Hi, I’m new to modular and I’m trying to run offline inference code from Quickstart | Modular.
from max.entrypoints.llm import LLM
from max.pipelines import PipelineConfig
def main():
model_path = "modularai/Llama-3.1-8B-Instruct-GGUF"
pipeline_config = PipelineConfig(model_path=model_path)
llm = LLM(pipeline_config)
prompts = [
"In the beginning, there was",
"I believe the meaning of life is",
"The fastest way to learn python is",
]
print("Generating responses...")
responses = llm.generate(prompts, max_new_tokens=50)

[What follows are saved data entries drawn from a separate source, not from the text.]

(** * AUTOCEPNR (Latam Auto-Filler): rules engine, Sabre screen detection and
      the form-filling workflow, embedded from the Python sources.

    Source files embedded here (paths relative to SITE/AUTOCEPNR_Project):
    - src/core/rules_engine.py       (RulesEngine)
    - src/core/sabre_screen.py       (SabreScreen)
    - src/core/latam_form.py         (LatamForm)
    - src/automation/form_filler.py  (FormFiller)

    rules_engine.py holds an unresolved merge (conflict markers at lines 1,
    269 and 537): the two sides agree on every check and on the body of the
    name classifier and differ in three of its helpers.  Both are embedded,
    as [RulesEngine.Head] and [RulesEngine.Incoming].

    Python [str] values are modelled as [string]; the embedding covers ASCII
    text (code points below 128), where [str.upper], [str.isdigit],
    [str.split] and the [re] character classes act as defined in [Py] and
    [Re].  Message literals are kept as the UTF-8 text of the source. *)

From Stdlib Require Import Ascii String List Bool Arith Lia DecimalString.
From stdpp Require Import base option list gmap strings.

Local Open Scope string_scope.
Local Open Scope list_scope.

(** ** Python string primitives *)
Module Py.

Definition ord (c : ascii) : nat := nat_of_ascii c.

Definition between (lo hi : nat) (c : ascii) : bool :=
  (lo <=? ord c)%nat && (ord c <=? hi)%nat.

Definition is_upper (c : ascii) : bool := between 65 90 c.
Definition is_lower (c : ascii) : bool := between 97 122 c.
Definition is_digit (c : ascii) : bool := between 48 57 c.

(** [str.isspace] on one ASCII character: TAB, LF, VT, FF, CR, the four
    separators FS, GS, RS, US and the space. *)
Definition is_space (c : ascii) : bool := between 9 13 c || between 28 32 c.

Definition upper_char (c : ascii) : ascii :=
  if is_lower c then ascii_of_nat (ord c - 32) else c.

Definition lower_char (c : ascii) : ascii :=
  if is_upper c then ascii_of_nat (ord c + 32) else c.

(** [s.upper()] *)
Fixpoint upper (s : string) : string :=
  match s with
  | EmptyString => EmptyString
  | String c s' => String (upper_char c) (upper s')
  end.

(** [len(s)] *)
Definition len (s : string) : nat := String.length s.

Fixpoint forall_chars (p : ascii -> bool) (s : string) : bool :=
  match s with
  | EmptyString => true
  | String c s' => p c && forall_chars p s'
  end.

Fixpoint exists_char (p : ascii -> bool) (s : string) : bool :=
  match s with
  | EmptyString => false
  | String c s' => p c || exists_char p s'
  end.

(** [s.isdigit()]: false on the empty string. *)
Definition isdigit (s : string) : bool :=
  match s with
  | EmptyString => false
  | _ => forall_chars is_digit s
  end.

(** [s[:n]] and [s[n:]] for a non-negative [n]. *)
Fixpoint take (n : nat) (s : string) : string :=
  match n, s with
  | S k, String c s' => String c (take k s')
  | _, _ => EmptyString
  end.

Fixpoint drop (n : nat) (s : string) : string :=
  match n, s with
  | S k, String _ s' => drop k s'
  | _, _ => s
  end.

(** [sub in s] *)
Fixpoint contains (sub s : string) : bool :=
  String.prefix sub s ||
  match s with
  | EmptyString => false
  | String _ s' => contains sub s'
  end.

Definition snoc (s : string) (c : ascii) : string := s +:+ String c EmptyString.

(** [s.split()]: split on runs of whitespace, no empty pieces. *)
Fixpoint split_ws_from (cur : string) (s : string) : list string :=
  match s with
  | EmptyString => match cur with EmptyString => [] | _ => [cur] end
  | String c s' =>
      if is_space c
      then match cur with
           | EmptyString => split_ws_from EmptyString s'
           | _ => cur :: split_ws_from EmptyString s'
           end
      else split_ws_from (snoc cur c) s'
  end.

Definition split_ws (s : string) : list string := split_ws_from EmptyString s.

(** [s.split(sep)] for a one-character separator (the source only uses
    [' '] and ['/']): every occurrence cuts, empty pieces are kept. *)
Fixpoint split_on_from (sep : ascii) (cur : string) (s : string) : list string :=
  match s with
  | EmptyString => [cur]
  | String c s' =>
      if Ascii.eqb c sep
      then cur :: split_on_from sep EmptyString s'
      else split_on_from sep (snoc cur c) s'
  end.

Definition split_on (sep : ascii) (s : string) : list string :=
  split_on_from sep EmptyString s.

(** [sep.join(parts)] *)
Definition join (sep : string) (parts : list string) : string :=
  String.concat sep parts.

(** [s.replace(old, new)] for a non-empty [old]: the non-overlapping
    occurrences of [old] are replaced from left to right.  [skip] counts
    the characters of a matched occurrence still to be dropped. *)
Fixpoint replace_from (old new : string) (skip : nat) (s : string) : string :=
  match s with
  | EmptyString => EmptyString
  | String c s' =>
      match skip with
      | S k => replace_from old new k s'
      | O =>
          if String.prefix old s
          then new +:+ replace_from old new (len old - 1) s'
          else String c (replace_from old new 0 s')
      end
  end.

(** With an empty [old] Python inserts [new] before every character and at
    the end. *)
Fixpoint intersperse_all (new : string) (s : string) : string :=
  match s with
  | EmptyString => new
  | String c s' => new +:+ String c (intersperse_all new s')
  end.

Definition replace (old new s : string) : string :=
  match old with
  | EmptyString => intersperse_all new s
  | _ => replace_from old new 0 s
  end.

(** [s.ljust(width)]: pad with spaces on the right. *)
Definition ljust (width : nat) (s : string) : string :=
  s +:+ string_of_list_ascii (repeat " "%char (width - len s)).

(** [zip(s, t)] over two strings. *)
Fixpoint zip (s t : string) : list (ascii * ascii) :=
  match s, t with
  | String a s', String b t' => (a, b) :: zip s' t'
  | _, _ => []
  end.

(** [str(n)] / [f"{n}"] for a non-negative integer. *)
Definition str_of_nat (n : nat) : string :=
  NilZero.string_of_uint (Nat.to_uint n).

(** [x in xs] for a list of strings. *)
Definition in_list (x : string) (xs : list string) : bool :=
  bool_decide (x ∈ xs).

(** [list(dict.fromkeys(xs))]: drop repeated items, keep first occurrences
    in order. *)
Fixpoint fromkeys_from (seen : list string) (xs : list string) : list string :=
  match xs with
  | [] => []
  | x :: xs' =>
      if in_list x seen then fromkeys_from seen xs'
      else x :: fromkeys_from (x :: seen) xs'
  end.

Definition fromkeys (xs : list string) : list string := fromkeys_from [] xs.

(** [set(xs)] as a finite set of strings. *)
Definition set_of (xs : list string) : gset string := list_to_set xs.

(** [xs[::-1]] *)
Definition reversed (xs : list string) : list string := rev xs.

(** [s.lower()] *)
Fixpoint lower (s : string) : string :=
  match s with
  | EmptyString => EmptyString
  | String c s' => String (lower_char c) (lower s')
  end.

(** [s.lstrip()], [s.rstrip()] and [s.strip()]: whitespace removed at the
    ends. *)
Fixpoint lstrip (s : string) : string :=
  match s with
  | EmptyString => EmptyString
  | String c s' => if is_space c then lstrip s' else s
  end.

Fixpoint rstrip (s : string) : string :=
  match s with
  | EmptyString => EmptyString
  | String c s' =>
      match rstrip s' with
      | EmptyString => if is_space c then EmptyString else String c EmptyString
      | r => String c r
      end
  end.

Definition strip (s : string) : string := rstrip (lstrip s).

End Py.

(** ** The fragment of Python's [re] used by the sources *)
Module Re.

(** Character sets: a literal, a range [lo-hi], [\s], [\d], a union. *)
Inductive cset : Type :=
| Lit (c : ascii)
| Range (lo hi : ascii)
| Space
| Digit
| Or (x y : cset).

Fixpoint cset_has (cs : cset) (x : ascii) : bool :=
  match cs with
  | Lit c => Ascii.eqb x c
  | Range lo hi => Py.between (Py.ord lo) (Py.ord hi) x
  | Space => Py.is_space x
  | Digit => Py.is_digit x
  | Or l r => cset_has l x || cset_has r x
  end.

Definition swapcase (x : ascii) : ascii :=
  if Py.is_lower x then Py.upper_char x
  else if Py.is_upper x then Py.lower_char x
  else x.

(** Under [re.IGNORECASE] a character matches when it or its other-case
    form is in the set. *)
Definition cset_match (ignorecase : bool) (cs : cset) (x : ascii) : bool :=
  cset_has cs x || (ignorecase && cset_has cs (swapcase x)).

(** Pattern items: one character of a set, a starred set, [^] and [$]. *)
Inductive atom : Type :=
| One (cs : cset)
| Many (cs : cset)
| Bol
| Eol.

Definition pattern : Type := list atom.

(** [$] (no MULTILINE): at the end, or before a final newline. *)
Definition at_end (s : string) : bool :=
  match s with
  | EmptyString => true
  | String c EmptyString => Ascii.eqb c "010"%char
  | _ => false
  end.

(** Does [p] match a prefix of [s]?  [st] tells whether [s] starts at
    position 0 of the subject.  A starred set first tries to take one more
    character and falls back to the rest of the pattern. *)
Fixpoint match_here (ic : bool) (p : pattern) : bool -> string -> bool :=
  match p with
  | [] => fun _ _ => true
  | a :: p' =>
      let k := match_here ic p' in
      match a with
      | One cs => fun _ s =>
          match s with
          | String c s' => if cset_match ic cs c then k false s' else false
          | EmptyString => false
          end
      | Many cs =>
          fix many (st : bool) (s : string) {struct s} : bool :=
            match s with
            | String c s' =>
                if cset_match ic cs c
                then (if many false s' then true else k st s)
                else k st s
            | EmptyString => k st s
            end
      | Bol => fun st s => if st then k st s else false
      | Eol => fun st s => if at_end s then k st s else false
      end
  end.

(** The scan of [re.search] over the start positions, leftmost first. *)
Fixpoint search_from (ic : bool) (p : pattern) (st : bool) (s : string) : bool :=
  if match_here ic p st s then true
  else
    match s with
    | EmptyString => false
    | String _ s' => search_from ic p false s'
    end.

(** [re.search(p, s, flags)] is not None *)
Definition search (p : pattern) (s : string) (ignorecase : bool) : bool :=
  search_from ignorecase p true s.

(** [re.match(p, s)] is not None *)
Definition match_ (p : pattern) (s : string) : bool :=
  match_here false p true s.

(** Pattern builders: a literal word, [cs{n}], [\s*]. *)
Definition lit (w : string) : pattern :=
  map (fun c => One (Lit c)) (list_ascii_of_string w).

Definition times (n : nat) (cs : cset) : pattern := repeat (One cs) n.

Definition ws_star : pattern := [Many Space].

(** [[A-Z0-9]] *)
Definition A_Z0_9 : cset := Or (Range "A" "Z") (Range "0" "9").

End Re.

(** ** Capturing groups: the patterns of [parse_fields] *)
Module ReGroups.

(** One character of a set, or one character outside it ([[^...]]). *)
Inductive cclass : Type :=
| Inside (cs : Re.cset)
| Outside (cs : Re.cset).

(** The patterns are matched without flags. *)
Definition has (cl : cclass) (x : ascii) : bool :=
  match cl with
  | Inside cs => Re.cset_match false cs x
  | Outside cs => negb (Re.cset_match false cs x)
  end.

(** Pattern items: one character, a greedy star, a greedy optional
    character, and the two parentheses of a group. *)
Inductive item : Type :=
| One (cl : cclass)
| Star (cl : cclass)
| Opt (cl : cclass)
| Open
| Close.

(** The groups closed so far, and the text of the group being read. *)
Record captures : Type := mkCaptures {
  closed : list string;
  current : option string
}.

for i, (prompt, response) in enumerate(zip(prompts, responses)):
print(f"========== Response {i} ==========")
print(prompt + response)
print()
if __name__ == "__main__":
main()
But i got error with this log :
[2025-05-29 09:06:53] WARNING memory_estimation.py:142: Truncated model's default max_length from 131072 to 94767 to fit in memory.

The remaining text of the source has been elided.